Das Justizministerium will insbesondere bereits bestehende Maßnahmen zur Bekämpfung des salafistischen bzw. islamistischen Extremismus im bayerischen Justizvollzug weiter optimieren. Dazu Justizminister Bausback: „Die Sorge, dass Islamisten bzw. Salafisten gezielt versuchen könnten, im Justizvollzug potentielle Kandidaten für den Dschihad anzuwerben ist nicht neu, und sie ist auch nicht unbegründet. In den bayerischen Gefängnissen befinden sich derzeit zwei sogenannte Syrien-Heimkehrer in Haft. Weitere 21 Gefangene sind uns einschlägig bekannt, bzw. entsprechend aufgefallen. Gerade junge Gefangene sind oftmals besonders anfällig für Radikalisierung. Sie sehnen sich oftmals danach, einer „großen“ – in Anführungszeichen – Sache anzugehören und einmal auf der – vermeintlichen – Gewinnerseite zu sein. Mit der neuen zentralen Koordinierungsstelle für Maßnahmen gegen Salafismus und Islamismus im bayerischen Strafvollzug setzen wir genau hier an. Zu ihren Aufgaben werden im Wesentlichen folgende Punkte gehören: die Gestaltung des weiteren Ausbaus der muslimischen Gefängnisseelsorge, die kontinuierliche Fortbildung unserer Bediensteten und die fachliche Begleitung bestehender und die Implementierung neuer Behandlungsangebote und De-Radikalisierungsprojekte.”
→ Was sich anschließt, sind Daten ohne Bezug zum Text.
(** [pixel.clamp(0.0, 255.0) as u8] *)
Definition gray (pixel : f64) : Z :=
  match f64_clamp pixel f64_zero (f64_of_Z 255) with
  | S754_nan => 0
  | x => Z.max 0 (Z.min (f64_trunc_Z x) 255)
  end.

Definition png_of_gray (v : Z) : list Z :=
  let out := [0x89; 0x50; 0x4E; 0x47; 0x0D; 0x0A; 0x1A; 0x0A] in
  let ihdr := be32 1 ++ be32 1 ++ [8; 0; 0; 0; 0] in
  let out := write_png_chunk out (bytes_of "IHDR") ihdr in
  let raw := [0; v] in
  let len := Z.of_nat (length raw) in
  let ab := foldl adler_step (1, 0) raw in
  let idat := [0x78; 0x01] ++ [0x01] ++ le16 len ++ le16 (wrap 16 (Z.lnot len)) ++ raw ++
              be32 (Z.lor (Z.shiftl ab.2 16) ab.1) in
  let out := write_png_chunk out (bytes_of "IDAT") idat in
  write_png_chunk out (bytes_of "IEND") [].

Definition write_png_1x1 (pixel : f64) : list Z := png_of_gray (gray pixel).

(** ** Answers *)

Section answers.
Context {W : Type}.
Context (to_text : Value → string).
Context (read_file : string → W → result string (list Z)).
Context (tiff_1x1 : f64 → result ExecError (list Z)).
Context (raster_to_png_bytes : string → W → result ExecError (list Z)).

Definition finalise_save_result (value : Value) (w : W) : result ExecError SyncResult :=
  let '(data, format) :=
    match jget "__save_result" value with
    | Some env =>
        (default Null (jget "data" env),
         format_parse (default "GTiff" (jget "format" env ≫= as_str)))
    | None =>
        (value, match jget "__raster" value, value with
                | Some _, _ => GTiff
                | None, Number _ => GTiff
                | _, _ => FJson
                end)
    end in
  match format with
  | FJson => Ok (SyncResult_json to_text data)
  | Png =>
      match extract_save_path data with
      | Some path =>
          bytes ← raster_to_png_bytes path w; Ok (mkSyncResult "image/png" bytes)
      | None =>
          Ok (mkSyncResult "image/png" (write_png_1x1 (default f64_zero (as_f64 data))))
      end
  | GTiff | Cog | NetCdf =>
      match extract_save_path data with
      | Some path =>
          bytes ← map_err (λ e, ExecBackend ("save_result: read " +:+ path +:+ ": " +:+ e))
                    (read_file path w);
          Ok (mkSyncResult (media_type format) bytes)
      | None =>
          bytes ← tiff_1x1 (default f64_zero (as_f64 data));
          Ok (mkSyncResult (media_type format) bytes)
      end
  end.

Context `{Petgraph}.
Context (nodes_of_json : Value → result string (btree string Process)).
Context (hash_keys : gmap string (Handler W) → list string) (registry : ProcessRegistry W).

Definition run_sync (body : Value) (w : W) : option (result ExecError SyncResult * W) :=
  match parse_graph nodes_of_json body with
  | Err e => Some (Err e, w)
  | Ok graph =>
      match evaluate hash_keys registry graph w with
      | None => None
      | Some (Err e, w) => Some (Err e, w)
      | Some (Ok (result_proc, value), w) =>
          Some (if bool_decide (result_proc = "save_result") then finalise_save_result value w
                else Ok (SyncResult_json to_text value), w)
      end
  end.

(** [enqueue]: the graph is only parsed; [hash_text] is DefaultHasher on the text. *)
Definition geo_enqueue (hash_text : string → Z) (body : Value) : result ExecError string :=
  _ ← parse_graph nodes_of_json body; Ok ("job-" +:+ hex08 (hash_text (to_text body))).
End answers.

(** [write_float32_tiff_1x1] over the encoder of the tiff crate: its start, and
    the writing of a grey image of given width, height and pixels. *)
Definition write_float32_tiff_1x1 {E} (new_encoder : result string E)
    (write_image : E → Z → Z → list f32 → result string (list Z)) (pixel : f64) : result ExecError (list Z) :=
  encoder ← map_err (λ e, ExecBackend ("tiff: " +:+ e)) new_encoder;
  map_err (λ e, ExecBackend ("tiff write: " +:+ e)) (write_image encoder 1 1 [f32_of_f64 pixel]).

(** ** Reading a PNG back

    A reader of the PNG format for 8-bit grey images whose deflate stream is one
    stored block: the definition the writer is checked against. *)

(** The bit-serial CRC-32 of the PNG specification. *)
Definition crc_reference (buf : list Z) : Z :=
  Z.lxor (foldl (λ r b, Nat.iter 8 crc_step (Z.lxor r b)) 0xFFFFFFFF buf) 0xFFFFFFFF.
(** The scheme answers, with a fuel of two more than the number of nodes: what
    the reference semantics gives the node, or the cycle error, and then the
    node reaches a cycle and has no value. *)
Lemma eval_node_spec id :
  ∃ r s, eval_node (length dom + 2) id Frame_new = Some (r, s) ∧
    (evaluates id r ∨
     (∀ r', ¬ evaluates id r') ∧ ∃ i, r = Err (cycle i) ∧ rtc calls id i ∧ tc calls i i).
Proof.
  destruct (eval_node_total (length dom + 2) id Frame_new) as [[r s] HE];
    [constructor|by intros i ?%not_elem_of_nil|simpl; lia|].
  exists r, s. split; [done|].
  apply eval_node_sound in HE as (_ & _ & [?|(i & -> & Hi & Hc)]); [by left| |by intros ? ? ?|done].
  right. split; [intros r'; by apply cycle_no_value with i|]. by exists i.
Qed.
End scheme.

(** ** Two evaluations in step *)

Section simulation.
Context {E V : Type} (tolerated : E → Prop).

(** Where the first computation goes through, the second asks for the same
    nodes, and answers or fails with a tolerated error. *)
Inductive sim {A} (R : A → A → Prop) : Prog E V A → Prog E V A → Prop :=
| sim_failed e p : sim R (Done (Err e)) p
| sim_ok a b : R a b → sim R (Done (Ok a)) (Done (Ok b))
| sim_tolerated p e : tolerated e → sim R p (Done (Err e))
| sim_ask id k1 k2 : (∀ v1 v2, sim R (k1 v1) (k2 v2)) → sim R (Ask id k1) (Ask id k2).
Kultusminister Ludwig Spaenle

Und das Kultusministerium: Es setzt auf Prävention und das vernetzte Handeln der sogenannten Regionalbeauftragten für Demokratie und Toleranz, der Schulen und der Bayerischen Landeszentrale für Politische Bildung. Kultusminister Dr. Spaenle: „Letztlich geht es darum, den Weg junger Menchen in den dschihadistischen Salafismus zu verhindern. Deswegen ist es Aufgabe von Schule ganz allgemein, sich mit der Werte-Erziehung in besonderer Weise vor diesem Hintergrund zu befassen. Aber darüber hinaus muss den jungen Menschen, die gefährdet erscheinen, mit besonderen Angeboten hier geholfen werden. Bayern hat seit langem ein Netzwerk von 18 Regionalbeauftragten für Demokratie und Toleranz. Hier wird mit Angeboten gearbeitet, die die Lehrer-Kollegien vor Ort auf solche Themen hinweisen und sie in den Stand versetzen, mit dem Thema selbst akitv umzugehen. Auf der anderen Seite sind aber diese Beauftragten auch ganz konkret in ihrer Ausbildung und ihrer Kompetenz Schul-Psychologen und können so auch für einzelne junge Menschen als Ansprechpartner benannt werden, die in diese Szene abzudriften drohen.
Insgesamt ist es unser Ziel, in diesem Bereich mit den Instrumenten, die die Kollegen benannt haben, hier ein ganzheitliches Konzept zur Eindämmung der Wirkung des dschihadistischen Salafismus in Bayern gestalten zu können.“

ABMODERATION (Zeki): Ja, Michael, danke für Deine dokumentarische Zusammenfassung, das Projekt der Staatsregierung, für das Anfang 2016 im Rahmen eines Vergabeverfahrens ein geeigneter zivilgesellschaftlicher Träger gefunden werden soll, nennt sich also „Anti-Salafismus-Netzwerk“.

In der Hauptsache will es sich der Beratung Betroffener und deren Angehöriger widmen. Das geplante Angebot umfasst Ausstiegshilfen, Beratungs- und Fortbildungsangebote an Schulen, bei der Polizei, der Justiz und in den Justizvollzugsanstalten. Und morgen stellt sich das Antisalafismusnetzwerk auf einer 2-tägigen Veranstaltung im Palais Lenbach vor. Wir werden – gegebenenfalls an anderer Stelle – darüber berichten.